## [Work item]
In the records that follow, find the line with "Lemma reader_string text"; from there, retype every line exactly through the line with "- by apply (proj1", which also belongs to the answer.

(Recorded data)
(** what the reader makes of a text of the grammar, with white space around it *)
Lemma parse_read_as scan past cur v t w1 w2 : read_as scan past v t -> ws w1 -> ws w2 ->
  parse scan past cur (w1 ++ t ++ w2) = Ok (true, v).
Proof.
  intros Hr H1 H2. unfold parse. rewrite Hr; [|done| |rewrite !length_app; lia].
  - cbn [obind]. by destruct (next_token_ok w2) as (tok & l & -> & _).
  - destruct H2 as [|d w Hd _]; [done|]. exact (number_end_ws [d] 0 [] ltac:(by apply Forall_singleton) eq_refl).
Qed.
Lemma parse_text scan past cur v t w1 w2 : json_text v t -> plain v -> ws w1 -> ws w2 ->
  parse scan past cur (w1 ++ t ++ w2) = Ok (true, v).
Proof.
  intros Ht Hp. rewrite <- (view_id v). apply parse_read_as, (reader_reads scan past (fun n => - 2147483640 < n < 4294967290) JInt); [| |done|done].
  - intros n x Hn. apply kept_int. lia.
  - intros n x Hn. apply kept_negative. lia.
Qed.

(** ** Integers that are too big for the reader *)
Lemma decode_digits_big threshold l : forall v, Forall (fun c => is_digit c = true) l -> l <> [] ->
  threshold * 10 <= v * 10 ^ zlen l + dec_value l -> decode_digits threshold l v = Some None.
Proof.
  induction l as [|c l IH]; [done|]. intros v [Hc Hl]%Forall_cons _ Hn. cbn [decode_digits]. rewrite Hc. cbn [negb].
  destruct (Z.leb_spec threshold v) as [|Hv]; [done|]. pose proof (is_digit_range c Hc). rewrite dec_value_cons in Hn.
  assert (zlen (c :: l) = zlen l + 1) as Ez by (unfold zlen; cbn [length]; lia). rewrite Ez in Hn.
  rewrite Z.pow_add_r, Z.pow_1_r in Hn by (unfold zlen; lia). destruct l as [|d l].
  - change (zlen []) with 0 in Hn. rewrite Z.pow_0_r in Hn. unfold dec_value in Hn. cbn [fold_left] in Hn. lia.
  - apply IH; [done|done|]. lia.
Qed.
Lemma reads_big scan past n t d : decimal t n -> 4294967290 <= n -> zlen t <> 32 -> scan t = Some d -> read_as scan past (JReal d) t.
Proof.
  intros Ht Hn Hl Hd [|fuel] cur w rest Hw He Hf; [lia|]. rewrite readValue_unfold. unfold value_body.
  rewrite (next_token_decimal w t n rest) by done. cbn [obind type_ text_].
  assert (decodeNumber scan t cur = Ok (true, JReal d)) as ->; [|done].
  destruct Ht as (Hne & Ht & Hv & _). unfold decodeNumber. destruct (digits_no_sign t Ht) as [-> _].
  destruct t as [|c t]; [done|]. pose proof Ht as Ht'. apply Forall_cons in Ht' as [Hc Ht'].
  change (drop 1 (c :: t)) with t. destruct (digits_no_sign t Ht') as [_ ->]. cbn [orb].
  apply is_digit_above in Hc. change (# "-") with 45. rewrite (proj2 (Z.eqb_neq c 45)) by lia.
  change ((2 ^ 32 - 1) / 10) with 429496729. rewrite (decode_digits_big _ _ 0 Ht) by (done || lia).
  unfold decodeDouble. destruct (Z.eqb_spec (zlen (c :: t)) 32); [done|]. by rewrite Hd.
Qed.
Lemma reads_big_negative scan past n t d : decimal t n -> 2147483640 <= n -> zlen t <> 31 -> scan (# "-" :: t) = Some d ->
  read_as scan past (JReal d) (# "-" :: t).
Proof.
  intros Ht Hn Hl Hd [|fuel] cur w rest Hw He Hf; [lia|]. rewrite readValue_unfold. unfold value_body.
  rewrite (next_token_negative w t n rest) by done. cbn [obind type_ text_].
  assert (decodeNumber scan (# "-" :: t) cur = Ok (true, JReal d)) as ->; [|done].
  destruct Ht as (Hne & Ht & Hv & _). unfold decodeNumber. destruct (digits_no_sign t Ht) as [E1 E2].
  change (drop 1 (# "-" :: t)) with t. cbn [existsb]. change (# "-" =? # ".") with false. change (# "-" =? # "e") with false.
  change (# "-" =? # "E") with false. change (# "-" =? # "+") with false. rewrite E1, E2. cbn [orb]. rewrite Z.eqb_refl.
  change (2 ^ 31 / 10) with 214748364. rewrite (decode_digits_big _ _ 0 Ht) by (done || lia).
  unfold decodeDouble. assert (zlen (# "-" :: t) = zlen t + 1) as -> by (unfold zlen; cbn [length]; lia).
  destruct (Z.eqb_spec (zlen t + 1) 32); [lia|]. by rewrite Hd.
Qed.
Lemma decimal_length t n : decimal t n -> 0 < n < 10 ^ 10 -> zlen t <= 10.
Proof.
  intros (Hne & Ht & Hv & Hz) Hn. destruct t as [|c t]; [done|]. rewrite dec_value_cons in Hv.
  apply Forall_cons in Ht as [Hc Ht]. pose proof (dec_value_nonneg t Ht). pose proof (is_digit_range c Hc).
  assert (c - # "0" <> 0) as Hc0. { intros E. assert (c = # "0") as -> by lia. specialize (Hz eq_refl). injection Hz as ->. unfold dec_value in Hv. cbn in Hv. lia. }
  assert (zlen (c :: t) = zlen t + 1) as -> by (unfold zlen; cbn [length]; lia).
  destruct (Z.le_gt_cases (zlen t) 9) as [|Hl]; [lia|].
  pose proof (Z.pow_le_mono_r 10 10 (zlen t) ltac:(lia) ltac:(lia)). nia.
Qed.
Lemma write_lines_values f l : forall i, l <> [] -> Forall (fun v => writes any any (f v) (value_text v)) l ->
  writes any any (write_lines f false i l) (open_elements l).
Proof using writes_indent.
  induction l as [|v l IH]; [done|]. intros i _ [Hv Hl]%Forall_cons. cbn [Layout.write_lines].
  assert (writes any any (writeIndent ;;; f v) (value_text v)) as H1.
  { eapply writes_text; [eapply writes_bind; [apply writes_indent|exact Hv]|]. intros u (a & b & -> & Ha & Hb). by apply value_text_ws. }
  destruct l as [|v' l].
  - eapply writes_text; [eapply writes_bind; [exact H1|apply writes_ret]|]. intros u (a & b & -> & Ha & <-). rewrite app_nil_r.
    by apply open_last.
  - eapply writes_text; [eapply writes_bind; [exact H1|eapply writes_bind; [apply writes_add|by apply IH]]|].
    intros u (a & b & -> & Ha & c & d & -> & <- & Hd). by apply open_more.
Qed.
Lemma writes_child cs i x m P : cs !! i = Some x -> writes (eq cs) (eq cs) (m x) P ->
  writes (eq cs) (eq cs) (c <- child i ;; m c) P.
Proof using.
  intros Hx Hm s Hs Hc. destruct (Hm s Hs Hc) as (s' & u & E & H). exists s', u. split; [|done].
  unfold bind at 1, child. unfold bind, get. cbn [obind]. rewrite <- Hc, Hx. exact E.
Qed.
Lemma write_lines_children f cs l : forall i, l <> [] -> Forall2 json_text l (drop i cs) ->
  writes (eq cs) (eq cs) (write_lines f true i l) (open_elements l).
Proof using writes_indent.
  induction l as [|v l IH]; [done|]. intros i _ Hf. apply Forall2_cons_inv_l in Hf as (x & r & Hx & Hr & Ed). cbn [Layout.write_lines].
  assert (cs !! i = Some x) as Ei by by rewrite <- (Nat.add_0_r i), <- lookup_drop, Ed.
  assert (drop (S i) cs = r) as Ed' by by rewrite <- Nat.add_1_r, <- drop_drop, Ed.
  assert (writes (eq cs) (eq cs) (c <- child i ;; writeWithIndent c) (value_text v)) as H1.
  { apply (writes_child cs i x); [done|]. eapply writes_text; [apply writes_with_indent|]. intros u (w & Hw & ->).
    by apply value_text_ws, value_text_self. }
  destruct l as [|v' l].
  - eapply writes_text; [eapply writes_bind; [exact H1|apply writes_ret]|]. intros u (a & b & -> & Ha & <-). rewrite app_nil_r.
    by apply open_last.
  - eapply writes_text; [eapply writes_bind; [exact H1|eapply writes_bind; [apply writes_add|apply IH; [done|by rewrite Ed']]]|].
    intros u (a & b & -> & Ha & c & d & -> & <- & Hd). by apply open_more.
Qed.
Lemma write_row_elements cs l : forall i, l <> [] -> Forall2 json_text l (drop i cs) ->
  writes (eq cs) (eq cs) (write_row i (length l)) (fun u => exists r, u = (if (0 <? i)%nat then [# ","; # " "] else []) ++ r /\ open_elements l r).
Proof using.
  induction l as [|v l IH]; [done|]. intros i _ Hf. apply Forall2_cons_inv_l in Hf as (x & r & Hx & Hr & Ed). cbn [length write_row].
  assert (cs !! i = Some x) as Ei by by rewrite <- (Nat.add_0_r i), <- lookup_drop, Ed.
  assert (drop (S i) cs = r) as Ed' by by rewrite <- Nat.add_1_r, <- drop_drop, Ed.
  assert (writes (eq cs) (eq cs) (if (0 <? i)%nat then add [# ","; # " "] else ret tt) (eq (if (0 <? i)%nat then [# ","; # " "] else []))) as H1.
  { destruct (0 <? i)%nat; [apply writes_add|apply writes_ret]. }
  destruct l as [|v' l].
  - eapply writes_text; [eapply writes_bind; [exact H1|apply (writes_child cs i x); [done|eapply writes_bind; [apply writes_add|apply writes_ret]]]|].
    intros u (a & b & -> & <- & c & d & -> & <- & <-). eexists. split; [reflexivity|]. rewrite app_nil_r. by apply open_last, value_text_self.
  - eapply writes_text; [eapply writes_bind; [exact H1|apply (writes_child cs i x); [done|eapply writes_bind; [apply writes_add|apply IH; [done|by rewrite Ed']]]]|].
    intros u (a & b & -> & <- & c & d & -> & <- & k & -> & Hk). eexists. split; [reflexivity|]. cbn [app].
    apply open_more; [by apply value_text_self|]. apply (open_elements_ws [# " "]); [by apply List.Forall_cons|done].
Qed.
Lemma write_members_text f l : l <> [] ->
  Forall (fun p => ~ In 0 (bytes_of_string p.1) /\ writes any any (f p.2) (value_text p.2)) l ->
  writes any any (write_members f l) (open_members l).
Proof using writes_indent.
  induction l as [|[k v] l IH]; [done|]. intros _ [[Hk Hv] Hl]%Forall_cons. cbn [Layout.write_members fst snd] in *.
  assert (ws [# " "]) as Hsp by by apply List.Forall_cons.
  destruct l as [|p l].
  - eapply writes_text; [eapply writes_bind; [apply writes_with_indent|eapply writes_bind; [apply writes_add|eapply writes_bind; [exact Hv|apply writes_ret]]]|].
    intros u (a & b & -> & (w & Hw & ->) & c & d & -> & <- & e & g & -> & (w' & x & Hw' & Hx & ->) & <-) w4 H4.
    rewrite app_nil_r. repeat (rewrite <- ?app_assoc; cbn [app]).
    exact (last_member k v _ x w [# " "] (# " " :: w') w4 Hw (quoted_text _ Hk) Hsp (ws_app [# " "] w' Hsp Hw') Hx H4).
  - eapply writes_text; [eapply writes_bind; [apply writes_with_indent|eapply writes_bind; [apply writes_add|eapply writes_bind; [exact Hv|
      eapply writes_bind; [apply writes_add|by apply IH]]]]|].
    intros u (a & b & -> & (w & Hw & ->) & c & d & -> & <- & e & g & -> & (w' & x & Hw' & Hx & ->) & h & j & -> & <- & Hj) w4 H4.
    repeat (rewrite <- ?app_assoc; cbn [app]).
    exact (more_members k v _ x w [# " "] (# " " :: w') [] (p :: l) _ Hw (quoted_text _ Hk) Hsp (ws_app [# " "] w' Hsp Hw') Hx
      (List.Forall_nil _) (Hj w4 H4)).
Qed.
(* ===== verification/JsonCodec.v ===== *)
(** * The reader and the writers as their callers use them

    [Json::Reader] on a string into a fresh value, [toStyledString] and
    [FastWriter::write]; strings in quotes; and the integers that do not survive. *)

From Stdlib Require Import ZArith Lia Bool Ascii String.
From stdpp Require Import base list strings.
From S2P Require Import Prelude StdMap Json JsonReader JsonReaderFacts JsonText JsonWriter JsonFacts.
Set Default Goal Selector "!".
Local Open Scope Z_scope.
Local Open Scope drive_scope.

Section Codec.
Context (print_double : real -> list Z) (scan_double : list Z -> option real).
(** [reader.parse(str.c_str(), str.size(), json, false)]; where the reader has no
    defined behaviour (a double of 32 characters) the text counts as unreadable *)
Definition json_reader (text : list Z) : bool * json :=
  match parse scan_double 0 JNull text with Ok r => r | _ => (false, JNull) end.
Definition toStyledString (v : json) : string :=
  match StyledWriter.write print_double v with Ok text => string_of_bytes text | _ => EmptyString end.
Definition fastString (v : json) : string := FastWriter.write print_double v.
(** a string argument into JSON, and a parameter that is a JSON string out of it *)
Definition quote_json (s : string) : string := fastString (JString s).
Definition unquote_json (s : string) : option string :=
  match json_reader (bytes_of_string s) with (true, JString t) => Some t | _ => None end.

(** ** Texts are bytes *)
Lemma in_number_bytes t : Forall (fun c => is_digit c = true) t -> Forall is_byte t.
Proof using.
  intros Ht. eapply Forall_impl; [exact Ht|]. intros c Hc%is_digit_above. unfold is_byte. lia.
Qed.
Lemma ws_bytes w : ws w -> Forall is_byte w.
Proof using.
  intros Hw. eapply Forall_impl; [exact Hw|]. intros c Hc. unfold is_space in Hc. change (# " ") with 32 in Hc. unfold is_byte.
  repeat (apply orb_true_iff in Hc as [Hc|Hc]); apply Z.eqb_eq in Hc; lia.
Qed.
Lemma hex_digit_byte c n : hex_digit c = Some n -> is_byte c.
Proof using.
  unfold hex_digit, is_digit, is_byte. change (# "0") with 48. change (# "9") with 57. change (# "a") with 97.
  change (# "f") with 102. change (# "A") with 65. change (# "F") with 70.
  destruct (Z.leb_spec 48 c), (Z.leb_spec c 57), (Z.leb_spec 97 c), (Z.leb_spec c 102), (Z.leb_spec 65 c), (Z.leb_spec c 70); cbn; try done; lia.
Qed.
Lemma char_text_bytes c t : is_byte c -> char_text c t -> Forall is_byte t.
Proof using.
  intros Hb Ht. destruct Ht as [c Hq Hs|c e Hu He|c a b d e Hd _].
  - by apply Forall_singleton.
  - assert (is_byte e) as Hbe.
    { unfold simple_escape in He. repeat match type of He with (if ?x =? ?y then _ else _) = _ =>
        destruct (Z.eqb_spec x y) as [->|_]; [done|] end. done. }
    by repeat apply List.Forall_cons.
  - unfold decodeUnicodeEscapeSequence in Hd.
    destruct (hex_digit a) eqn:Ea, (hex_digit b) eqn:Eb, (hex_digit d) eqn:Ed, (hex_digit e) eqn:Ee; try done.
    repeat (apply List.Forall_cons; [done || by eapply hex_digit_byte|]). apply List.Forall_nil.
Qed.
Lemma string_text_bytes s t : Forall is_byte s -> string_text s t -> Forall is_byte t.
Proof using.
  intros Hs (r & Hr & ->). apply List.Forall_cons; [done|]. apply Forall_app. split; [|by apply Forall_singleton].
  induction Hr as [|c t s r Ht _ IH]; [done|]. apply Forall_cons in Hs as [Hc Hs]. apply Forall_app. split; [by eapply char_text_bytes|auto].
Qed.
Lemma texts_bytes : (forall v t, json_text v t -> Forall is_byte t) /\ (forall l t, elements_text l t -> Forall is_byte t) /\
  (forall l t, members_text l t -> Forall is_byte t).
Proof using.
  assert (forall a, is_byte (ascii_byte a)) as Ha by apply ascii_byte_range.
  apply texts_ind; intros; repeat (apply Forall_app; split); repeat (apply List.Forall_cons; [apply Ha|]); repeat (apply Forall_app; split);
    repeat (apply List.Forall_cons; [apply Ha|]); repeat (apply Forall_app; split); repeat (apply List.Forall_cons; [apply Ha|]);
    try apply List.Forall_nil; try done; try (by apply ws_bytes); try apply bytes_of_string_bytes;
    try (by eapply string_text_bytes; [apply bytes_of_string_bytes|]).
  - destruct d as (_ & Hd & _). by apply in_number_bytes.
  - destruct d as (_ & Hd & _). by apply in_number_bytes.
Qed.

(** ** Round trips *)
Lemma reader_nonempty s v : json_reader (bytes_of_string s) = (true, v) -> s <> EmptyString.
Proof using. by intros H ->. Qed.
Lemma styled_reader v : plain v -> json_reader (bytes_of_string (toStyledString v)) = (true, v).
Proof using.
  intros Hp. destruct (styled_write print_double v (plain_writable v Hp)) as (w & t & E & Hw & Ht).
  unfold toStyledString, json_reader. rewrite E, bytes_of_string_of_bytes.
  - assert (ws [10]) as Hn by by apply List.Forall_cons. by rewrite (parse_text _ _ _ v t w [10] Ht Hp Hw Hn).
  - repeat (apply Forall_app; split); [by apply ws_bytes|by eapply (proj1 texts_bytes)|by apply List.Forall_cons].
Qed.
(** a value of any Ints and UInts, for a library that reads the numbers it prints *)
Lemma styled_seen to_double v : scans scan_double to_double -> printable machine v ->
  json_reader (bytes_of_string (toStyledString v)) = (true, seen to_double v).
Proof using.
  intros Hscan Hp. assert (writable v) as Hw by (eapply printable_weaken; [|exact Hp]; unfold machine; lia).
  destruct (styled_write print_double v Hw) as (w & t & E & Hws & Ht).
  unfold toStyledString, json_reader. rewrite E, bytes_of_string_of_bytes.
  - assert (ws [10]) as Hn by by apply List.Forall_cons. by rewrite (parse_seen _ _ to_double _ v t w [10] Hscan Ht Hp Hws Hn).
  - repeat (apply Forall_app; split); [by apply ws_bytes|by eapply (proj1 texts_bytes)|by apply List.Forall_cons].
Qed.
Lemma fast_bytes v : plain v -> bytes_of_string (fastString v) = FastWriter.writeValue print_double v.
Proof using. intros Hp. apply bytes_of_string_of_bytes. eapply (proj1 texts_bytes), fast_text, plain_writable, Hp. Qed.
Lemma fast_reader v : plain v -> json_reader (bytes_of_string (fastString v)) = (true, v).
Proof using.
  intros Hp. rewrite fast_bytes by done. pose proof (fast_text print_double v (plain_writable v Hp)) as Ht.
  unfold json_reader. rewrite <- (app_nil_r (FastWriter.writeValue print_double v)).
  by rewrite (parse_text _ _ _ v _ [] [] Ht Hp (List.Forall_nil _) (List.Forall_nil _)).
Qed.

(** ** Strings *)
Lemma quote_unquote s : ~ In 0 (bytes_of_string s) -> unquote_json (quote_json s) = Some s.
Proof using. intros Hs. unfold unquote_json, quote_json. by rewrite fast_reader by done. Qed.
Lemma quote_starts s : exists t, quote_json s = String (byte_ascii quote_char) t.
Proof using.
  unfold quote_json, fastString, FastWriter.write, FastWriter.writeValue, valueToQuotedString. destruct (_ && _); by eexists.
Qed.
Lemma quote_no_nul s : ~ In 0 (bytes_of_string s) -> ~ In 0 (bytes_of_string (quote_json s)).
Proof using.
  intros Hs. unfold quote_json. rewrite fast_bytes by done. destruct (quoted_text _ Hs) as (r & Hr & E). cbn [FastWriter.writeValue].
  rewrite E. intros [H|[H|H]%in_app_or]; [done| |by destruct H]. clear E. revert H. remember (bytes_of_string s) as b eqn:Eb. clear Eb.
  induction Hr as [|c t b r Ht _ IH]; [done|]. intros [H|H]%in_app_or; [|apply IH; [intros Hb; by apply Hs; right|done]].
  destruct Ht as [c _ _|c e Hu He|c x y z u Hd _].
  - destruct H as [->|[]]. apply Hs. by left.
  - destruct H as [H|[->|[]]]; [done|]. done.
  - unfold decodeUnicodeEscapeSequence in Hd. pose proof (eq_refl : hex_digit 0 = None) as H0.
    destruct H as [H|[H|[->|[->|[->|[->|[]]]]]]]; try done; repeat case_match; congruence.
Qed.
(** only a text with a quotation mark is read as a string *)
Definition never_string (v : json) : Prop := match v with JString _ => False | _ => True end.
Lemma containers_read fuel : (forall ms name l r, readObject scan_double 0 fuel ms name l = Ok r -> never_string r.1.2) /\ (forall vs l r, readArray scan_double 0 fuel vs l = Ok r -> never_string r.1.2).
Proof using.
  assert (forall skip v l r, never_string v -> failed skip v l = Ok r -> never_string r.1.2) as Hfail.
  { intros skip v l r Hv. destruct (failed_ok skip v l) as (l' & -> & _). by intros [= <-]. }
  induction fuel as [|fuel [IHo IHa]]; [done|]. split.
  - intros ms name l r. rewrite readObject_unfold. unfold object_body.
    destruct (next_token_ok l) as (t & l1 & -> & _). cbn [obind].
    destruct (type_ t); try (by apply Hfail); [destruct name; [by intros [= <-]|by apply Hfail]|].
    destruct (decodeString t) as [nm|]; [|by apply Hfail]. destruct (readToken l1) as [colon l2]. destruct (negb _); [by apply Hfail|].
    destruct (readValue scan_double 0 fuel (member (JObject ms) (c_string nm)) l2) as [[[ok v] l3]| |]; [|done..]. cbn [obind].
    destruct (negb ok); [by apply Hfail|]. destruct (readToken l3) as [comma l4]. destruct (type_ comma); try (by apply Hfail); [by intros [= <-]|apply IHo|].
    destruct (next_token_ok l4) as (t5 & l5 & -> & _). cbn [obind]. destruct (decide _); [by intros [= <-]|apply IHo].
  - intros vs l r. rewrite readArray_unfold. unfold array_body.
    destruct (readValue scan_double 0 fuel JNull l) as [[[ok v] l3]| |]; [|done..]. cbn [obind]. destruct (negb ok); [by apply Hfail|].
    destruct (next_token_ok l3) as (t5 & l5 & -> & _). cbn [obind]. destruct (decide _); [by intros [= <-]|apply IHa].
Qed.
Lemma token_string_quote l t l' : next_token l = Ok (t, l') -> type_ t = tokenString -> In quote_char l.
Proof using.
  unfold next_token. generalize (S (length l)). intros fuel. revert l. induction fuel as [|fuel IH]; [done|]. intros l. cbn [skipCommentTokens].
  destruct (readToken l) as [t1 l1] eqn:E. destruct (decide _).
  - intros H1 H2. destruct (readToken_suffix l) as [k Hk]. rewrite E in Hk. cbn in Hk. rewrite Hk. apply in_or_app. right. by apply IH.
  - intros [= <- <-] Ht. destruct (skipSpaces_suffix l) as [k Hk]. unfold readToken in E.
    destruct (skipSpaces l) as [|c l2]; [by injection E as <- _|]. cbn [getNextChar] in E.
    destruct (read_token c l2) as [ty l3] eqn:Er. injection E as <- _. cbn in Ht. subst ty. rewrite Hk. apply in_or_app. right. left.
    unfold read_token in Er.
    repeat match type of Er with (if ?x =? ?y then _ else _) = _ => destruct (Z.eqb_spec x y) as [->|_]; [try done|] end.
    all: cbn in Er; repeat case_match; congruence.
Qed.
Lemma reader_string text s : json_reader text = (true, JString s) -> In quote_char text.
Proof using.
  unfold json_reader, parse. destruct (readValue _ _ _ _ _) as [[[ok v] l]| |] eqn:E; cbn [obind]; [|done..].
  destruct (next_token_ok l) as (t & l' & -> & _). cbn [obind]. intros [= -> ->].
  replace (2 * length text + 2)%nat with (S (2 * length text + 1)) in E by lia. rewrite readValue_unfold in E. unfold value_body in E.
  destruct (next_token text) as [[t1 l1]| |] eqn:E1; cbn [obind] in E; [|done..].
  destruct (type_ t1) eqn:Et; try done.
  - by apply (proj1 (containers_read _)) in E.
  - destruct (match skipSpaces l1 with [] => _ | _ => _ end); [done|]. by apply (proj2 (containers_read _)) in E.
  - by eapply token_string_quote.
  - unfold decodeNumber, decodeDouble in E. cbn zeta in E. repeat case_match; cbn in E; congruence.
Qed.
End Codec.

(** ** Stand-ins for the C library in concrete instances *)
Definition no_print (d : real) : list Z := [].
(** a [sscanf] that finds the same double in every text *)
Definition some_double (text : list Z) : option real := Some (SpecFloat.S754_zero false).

## [Exercise response]
Lemma reader_string text s : json_reader text = (true, JString s) -> In quote_char text.
Proof using.
  unfold json_reader, parse. destruct (readValue _ _ _ _ _) as [[[ok v] l]| |] eqn:E; cbn [obind]; [|done..].
  destruct (next_token_ok l) as (t & l' & -> & _). cbn [obind]. intros [= -> ->].
  replace (2 * length text + 2)%nat with (S (2 * length text + 1)) in E by lia. rewrite readValue_unfold in E. unfold value_body in E.
  destruct (next_token text) as [[t1 l1]| |] eqn:E1; cbn [obind] in E; [|done..].
  destruct (type_ t1) eqn:Et; try done.
  - by apply (proj1 (containers_read _)) in E.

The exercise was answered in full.